======== EXERCISE DATA

(** ** The item tree of a transaction *)

Definition intItem (i : Z) : item := Str (toCompactBigEndian i 0).
Definition toItem (t : Transaction) : item :=
  Str (if bool_decide (t_type t = MessageCall) then addressBytes (t_receiveAddress t) else []).
Definition accessItem (a : list Z * list (list Z)) : item := Lst [Str (fst a); Lst (map Str (snd a))].
Definition legacyV (t : Transaction) (g : SignatureStruct) : Z :=
  sig_v g + match t_chainId t with Some c => c * 2 + 35 | None => 27 end.
Definition txItems (t : Transaction) (g : SignatureStruct) (accs : list (list Z * list (list Z))) : list item :=
  match t_txType t with
  | Legacy => [intItem (t_nonce t); intItem (t_gasPrice t); intItem (t_gas t)]
  | Type1 => [intItem (default 0 (t_chainId t)); intItem (t_nonce t); intItem (t_gasPrice t); intItem (t_gas t)]
  | Type2 => [intItem (default 0 (t_chainId t)); intItem (t_nonce t); intItem (t_maxPriorityFeePerGas t);
              intItem (t_maxFeePerGas t); intItem (t_gas t)]
  end ++ [toItem t; intItem (t_value t); Str (t_data t)] ++
  match t_txType t with
  | Legacy => [intItem (legacyV t g)]
  | _ => [Lst (map accessItem accs); intItem (sig_v g)]
  end ++ [intItem (sig_r g); intItem (sig_s g)].

(** ** Writing *)

(** The stream with the list of the transaction open, [k] members missing; closed when none is. *)
Definition streamAt (k : Z) (its : list item) : RLPStream :=
  if k =? 0 then mkStream (enc (Lst its)) [] else mkStream (concat (map enc its)) [(k, 0)].
Definition bodySize (its : list item) : Z := lenZ (concat (map enc its)).

Lemma bodySize_app a b : bodySize (a ++ b) = bodySize a + bodySize b.
Proof. unfold bodySize. by rewrite map_app, concat_app, lenZ_app. Qed.
Lemma bodySize_nonneg a : 0 <= bodySize a.
Proof. apply lenZ_nonneg. Qed.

================

= TASK ITEM =
Print the data above exactly.

= RESPONSE TO THIS TASK =
(** ** The item tree of a transaction *)

Definition intItem (i : Z) : item := Str (toCompactBigEndian i 0).
Definition toItem (t : Transaction) : item :=
  Str (if bool_decide (t_type t = MessageCall) then addressBytes (t_receiveAddress t) else []).
Definition accessItem (a : list Z * list (list Z)) : item := Lst [Str (fst a); Lst (map Str (snd a))].
Definition legacyV (t : Transaction) (g : SignatureStruct) : Z :=
  sig_v g + match t_chainId t with Some c => c * 2 + 35 | None => 27 end.
Definition txItems (t : Transaction) (g : SignatureStruct) (accs : list (list Z * list (list Z))) : list item :=
  match t_txType t with
  | Legacy => [intItem (t_nonce t); intItem (t_gasPrice t); intItem (t_gas t)]
  | Type1 => [intItem (default 0 (t_chainId t)); intItem (t_nonce t); intItem (t_gasPrice t); intItem (t_gas t)]
  | Type2 => [intItem (default 0 (t_chainId t)); intItem (t_nonce t); intItem (t_maxPriorityFeePerGas t);
              intItem (t_maxFeePerGas t); intItem (t_gas t)]
  end ++ [toItem t; intItem (t_value t); Str (t_data t)] ++
  match t_txType t with
  | Legacy => [intItem (legacyV t g)]
  | _ => [Lst (map accessItem accs); intItem (sig_v g)]
  end ++ [intItem (sig_r g); intItem (sig_s g)].

(** ** Writing *)

(** The stream with the list of the transaction open, [k] members missing; closed when none is. *)
Definition streamAt (k : Z) (its : list item) : RLPStream :=
  if k =? 0 then mkStream (enc (Lst its)) [] else mkStream (concat (map enc its)) [(k, 0)].
Definition bodySize (its : list item) : Z := lenZ (concat (map enc its)).

Lemma bodySize_app a b : bodySize (a ++ b) = bodySize a + bodySize b.
Proof. unfold bodySize. by rewrite map_app, concat_app, lenZ_app. Qed.
Lemma bodySize_nonneg a : 0 <= bodySize a.
Proof. apply lenZ_nonneg. Qed.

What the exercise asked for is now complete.